Par Nicolas Anspach le 2 mai 2011                      Lien  
Fidèle complice de {{François Walthéry}}, {{Bruno Di Sano}} a repris le dessin de {Rubine}. Cet album lui permet de prouver qu’il peut se plier aux contraintes d’un style oscillant entre l’humoristique et le semi-réalisme pour illustrer des récits policiers à la mécanique bien huilée. Sa reprise lui permet de quitter le genre « coquin-humoristique » auquel il s'était consacré ces dernières années.

Rubine, la jolie policière, est chargée par des amis de convoyer un colis bien particulier : Toutes les tentatives pour le faire parvenir jusqu’à Santa Barbara se sont soldées jusqu’ici dans le sang et les flammes. Rubine décide de traverser les États-Unis en train. Des personnes mal intentionnées ont vent de ce voyage et vont tout faire pour détruire le colis… Heureusement, seul Rubine connaît l’endroit où est planqué l’objet de toutes les convoitises.


Bruno Di Sano ("Rubine") : « Dans notre métier, il faut parfois prendre des chemins de traverse pour atteindre son but »

Après avoir signé quelques histoires chez Michel Deligne et dans le journal de Tintin, vous avez réalisé Le Jeune Renaudin » avec un scénariste prometteur nommé … Jean Dufaux.

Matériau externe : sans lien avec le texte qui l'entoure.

(** Reduce the reads of a field of a chain of assignments. *)
Ltac fields := cbn [User ExposedPorts Env Cmd Image Volumes WorkingDir Entrypoint Labels
  set_User set_ExposedPorts set_Env set_Cmd set_Image set_Volumes set_WorkingDir
  set_Entrypoint set_Labels].

Ltac run_rule :=
  first [ apply ret_run | apply lift_run
        | apply deref_eq; eassumption
        | apply clear_WorkingDir_at; eassumption
        | apply clear_User_at; eassumption
        | apply clear_Cmd_at; eassumption
        | apply clear_Entrypoint_at; eassumption
        | apply loadConfig_at; eassumption
        | apply storeConfig_at; eassumption
        | eapply loadConfig_other; [eassumption | done | eassumption]
        | eapply loadHostConfig_at; eassumption
        | apply forEach_exposePort_at; eassumption
        | apply loadConfig_ok; eassumption
        | apply loadHostConfig_ok; eassumption ].

(** Run the first statement of a chain of binds, then reduce. *)
Ltac run1 := eapply bind_step; [run_rule | cbn beta zeta; fields].
Ltac run := repeat run1.

(** ** The accessors *)

Section Accessors.
Context (h : heap) (c : Container) (ci : ContainerInfo.t) (l : loc)
  (cfg : ContainerConfig.t).
Context (Hci : containerInfo c = Some ci) (Hl : ContainerInfo.Config ci = Some l)
  (Hcfg : configs h !! l = Some cfg).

C’est exact ! Mes véritables débuts professionnels ont eu lieu en 1984 dans le journal de Tintin. J’animais une série humoristique scénarisée par Thaulez qui avait pour titreArnold le Rêveur. J’avais enfin un contrat dans le monde de l’édition ! À l’époque, j’étais mécanicien dans un garage automobile. Grâce à ces histoires que je signais dans le journal de Tintin, j’ai pu avoir assez de sûreté pour aller dire à mon patron que je le lâchais. Je voulais me consacrer à la bande dessinée, j’ai pris d’énormes risques, et heureusement que le rédacteur en chef de l’époque, Jean-Luc Vernal, m’a présenté quelque temps après Jean Dufaux. J’ai commencé avec lui Le Jeune Renaudin. Puis, il s’est consacré peu à peu à des histoires plus ambitieuses. Et Mythic a pris le relais…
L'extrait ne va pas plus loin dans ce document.